Good Idea :happydance::rofl::hugs:


----------



## baby.love

Yep i agree its time to start the corruption :muaha:


----------



## buffycat

maybe we could go to one of the other areas instead......general chatter ?

i need my baw fix each day! :D


----------



## baby.love

Thats a good idea too buffycat :)


----------



## Sambatiki

Doc - Thats sucks working weekends. I used to be a nightclub manager so know how it feels to work weekends. But now I do mon - fri I could never go back to it. Glad you are feeling positive about it all!!


----------



## Sambatiki

Buffycat - Thats a great idea!! I will set BAW club in general chatter tomorrow!! Same time different place.


----------



## buffycat

phew....i thought i'd lose you all!

re working hours.....9-5 is enough for me......after 9 years i'm still getting used to that - i would hate to do shifts or weekends!

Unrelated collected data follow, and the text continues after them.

(** The statements of [__init__]. *)
Definition body (scope : path) (construct_id : string)
    (env : option Environment) : M t :=
  let self := child scope construct_id in
  (* KMS key for application-wide encryption *)
  application_key ←
    kms.Key self "ApplicationKey"
      [ ("description",
         str "KMS key for NZ Companies Register application encryption");
        ("enable_key_rotation", boolean true);
        ("removal_policy", aws_cdk.RemovalPolicy "RETAIN") ];
  (* KMS alias for easier reference *)
  application_key_alias ←
    kms.Alias self "ApplicationKeyAlias"
      [ ("alias_name", str "alias/nz-companies-register");
        ("target_key", var application_key) ];
  (* IAM role for ECS tasks *)
  ecs_task_role ←
    iam.Role self "EcsTaskRole"
      [ ("role_name", str "nz-companies-register-ecs-task-role");
        ("assumed_by",
         iam.ServicePrincipal
           [ str "ecs-tasks.amazonaws.com" ]);
        ("description", str "Role for NZ Companies Register ECS tasks") ];
  (* IAM role for ECS task execution *)
  ecs_execution_role ←
    iam.Role self "EcsExecutionRole"
      [ ("role_name", str "nz-companies-register-ecs-execution-role");
        ("assumed_by",
         iam.ServicePrincipal
           [ str "ecs-tasks.amazonaws.com" ]);
        ("managed_policies",
         list_
           [ iam.ManagedPolicy_from_aws_managed_policy_name
               [ str "service-role/AmazonECSTaskExecutionRolePolicy" ] ]);
        ("description", str "Role for ECS task execution") ];
  (* IAM policies for application services *)
  s3_policy ←
    iam.PolicyDocument
      [ ("statements",
         list_
           [ iam.PolicyStatement
               [ ("effect", iam.Effect "ALLOW");
                 ("actions",
                  list_
                    [ str "s3:GetObject";
                      str "s3:PutObject";
                      str "s3:DeleteObject";
                      str "s3:ListBucket" ]);
                 ("resources",
                  list_
                    [ str "arn:aws:s3:::nz-companies-register-documents";
                      str "arn:aws:s3:::nz-companies-register-documents/*" ]) ] ]) ];
  dynamodb_policy ←
    iam.PolicyDocument
      [ ("statements",
         list_
           [ iam.PolicyStatement
               [ ("effect", iam.Effect "ALLOW");
                 ("actions",
                  list_
                    [ str "dynamodb:GetItem";
                      str "dynamodb:PutItem";
                      str "dynamodb:UpdateItem";
                      str "dynamodb:DeleteItem";
                      str "dynamodb:Query";
                      str "dynamodb:Scan" ]);
                 ("resources",
                  list_
                    [ str
                        "arn:aws:dynamodb:*:*:table/nz-companies-register-documents";
                      str
                        "arn:aws:dynamodb:*:*:table/nz-companies-register-documents/index/*"
                    ]) ] ]) ];
  sns_sqs_policy ←
    iam.PolicyDocument
      [ ("statements",
         list_
           [ iam.PolicyStatement
               [ ("effect", iam.Effect "ALLOW");
                 ("actions",
                  list_
                    [ str "sns:Publish";
                      str "sqs:SendMessage";
                      str "sqs:ReceiveMessage";
                      str "sqs:DeleteMessage";
                      str "sqs:GetQueueAttributes" ]);
                 ("resources",
                  list_
                    [ str "arn:aws:sns:*:*:nz-companies-register-notifications";
                      str "arn:aws:sqs:*:*:nz-companies-register-notifications";
                      str "arn:aws:sqs:*:*:nz-companies-register-reminders" ]) ] ]) ];
  secrets_policy ←
    iam.PolicyDocument
      [ ("statements",
         list_
           [ iam.PolicyStatement
               [ ("effect", iam.Effect "ALLOW");
                 ("actions",
                  list_
                    [ str "secretsmanager:GetSecretValue";
                      str "secretsmanager:DescribeSecret" ]);
                 ("resources",
                  list_
                    [ str
                        "arn:aws:secretsmanager:*:*:secret:nz-companies-register/*"
                    ]) ] ]) ];
  (* Attach policies to ECS task role *)
  _ ← iam.Policy self "S3Policy"
    [ ("policy_name", str "nz-companies-register-s3-policy");
      ("policy_document", var s3_policy);
      ("roles",
       list_
         [ var ecs_task_role ]) ];
  _ ← iam.Policy self "DynamoDBPolicy"
    [ ("policy_name", str "nz-companies-register-dynamodb-policy");
      ("policy_document", var dynamodb_policy);
      ("roles",
       list_
         [ var ecs_task_role ]) ];
  _ ← iam.Policy self "SNSSQSPolicy"
    [ ("policy_name", str "nz-companies-register-sns-sqs-policy");
      ("policy_document", var sns_sqs_policy);
      ("roles",
       list_
         [ var ecs_task_role ]) ];
  _ ← iam.Policy self "SecretsPolicy"
    [ ("policy_name", str "nz-companies-register-secrets-policy");
      ("policy_document", var secrets_policy);
      ("roles",
       list_
         [ var ecs_task_role ]) ];
  (* Add KMS permissions to ECS task role *)
  kms.grant_encrypt_decrypt application_key
    [ var ecs_task_role ];;
  (* Add CloudWatch permissions *)
  iam.add_managed_policy ecs_task_role
    [ iam.ManagedPolicy_from_aws_managed_policy_name
          [ str "CloudWatchAgentServerPolicy" ] ];;
  (* Add X-Ray permissions for tracing *)
  iam.add_managed_policy ecs_task_role
    [ iam.ManagedPolicy_from_aws_managed_policy_name
          [ str "AWSXRayDaemonWriteAccess" ] ];;
  (* ECS execution role additional permissions *)
  iam.add_to_policy ecs_execution_role
    [ iam.PolicyStatement
          [ ("effect", iam.Effect "ALLOW");
            ("actions",
             list_
               [ str "secretsmanager:GetSecretValue";
                 str "ssm:GetParameters";
                 str "ssm:GetParameter";
                 str "kms:Decrypt" ]);
            ("resources",
             list_
               [ str "arn:aws:secretsmanager:*:*:secret:nz-companies-register/*";
                 str "arn:aws:ssm:*:*:parameter/nz-companies-register/*";
                 var (attribute application_key "key_arn") ]) ] ];;
  (* System parameters for configuration *)
  jwt_secret ←
    secretsmanager.Secret self "JWTSecret"
      [ ("secret_name", str "nz-companies-register/jwt-secret");
        ("description", str "JWT signing secret for NZ Companies Register");
        ("generate_secret_string",
         secretsmanager.SecretStringGenerator
           [ ("secret_string_template",
              str ("{" ++ quoted "jwt_secret" ++ ": " ++
                   quoted EmptyString ++ "}"));
             ("generate_string_key", str "jwt_secret");
             ("exclude_characters", str (" " ++ dquote ++ "\/@'"));
             ("password_length", int 64) ]) ];
  (* API keys for external services *)
  external_api_keys ←
    secretsmanager.Secret self "ExternalAPIKeys"
      [ ("secret_name", str "nz-companies-register/external-api-keys");
        ("description", str "API keys for external services");
        ("generate_secret_string",
         secretsmanager.SecretStringGenerator
           [ ("secret_string_template",
              str ("{" ++ quoted "nz_post_api_key" ++ ": " ++ quoted EmptyString ++
                   ", " ++ quoted "auth0_client_secret" ++ ": " ++
                   quoted EmptyString ++ "}"));
             ("generate_string_key", str "placeholder");
             ("exclude_characters", str (" " ++ dquote ++ "\/@'"));
             ("password_length", int 32) ]) ];
  (* SSM parameters for non-sensitive configuration *)
  _ ← ssm.StringParameter self "AppEnvironment"
    [ ("parameter_name", str "/nz-companies-register/environment");
      ("string_value", str "production");
      ("description", str "Application environment") ];
  _ ← ssm.StringParameter self "AppVersion"
    [ ("parameter_name", str "/nz-companies-register/version");
      ("string_value", str "1.0.0");
      ("description", str "Application version") ];
  _ ← ssm.StringParameter self "JWTIssuer"
    [ ("parameter_name", str "/nz-companies-register/jwt-issuer");
      ("string_value", str "https://nz-companies-register.auth0.com/");
      ("description", str "JWT issuer URL") ];
  _ ← ssm.StringParameter self "CORSOrigins"
    [ ("parameter_name", str "/nz-companies-register/cors-origins");
      ("string_value",
       str "https://companies.govt.nz,https://www.companies.govt.nz");
      ("description", str "Allowed CORS origins") ];
  (* Add tags *)
  (* Add tags *)
  let tags := Tags.add "Project" "NZ Companies Register" [] in
  let tags := Tags.add "Environment" "Production" tags in
  let tags := Tags.add "Component" "Security" tags in
  mret
    {| node := self;
       env := env;
       application_key := application_key;
       application_key_alias := application_key_alias;
       ecs_task_role := ecs_task_role;
       ecs_execution_role := ecs_execution_role;
       s3_policy := s3_policy;
       dynamodb_policy := dynamodb_policy;
       sns_sqs_policy := sns_sqs_policy;
       secrets_policy := secrets_policy;
       jwt_secret := jwt_secret;
       external_api_keys := external_api_keys;
       tags := tags |}.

giggle though O:) - my SIL is going back to work (baby James was born in Nov), and is refusing to work Fridays......just because she wants to be at home on a Friday.....!


----------



## buffycat

oooh, did you all see that Portkpie got her bfp !??!


----------



## owo

buffycat said:


> oooh, did you all see that Portkpie got her bfp !??!

I know it's brilliant news. 
First one of many( let's hope!!)


----------



## NickyT75

Yep - its great news isn't it? im really pleased for her x


----------



## NickyT75

Well... Guess where i've been?


.... Just nipped home for a spot of :sex: 

Hubby was away at the weekend and i've only flippin gone & ovulated 3 days early!!! :dohh: I can't believe it!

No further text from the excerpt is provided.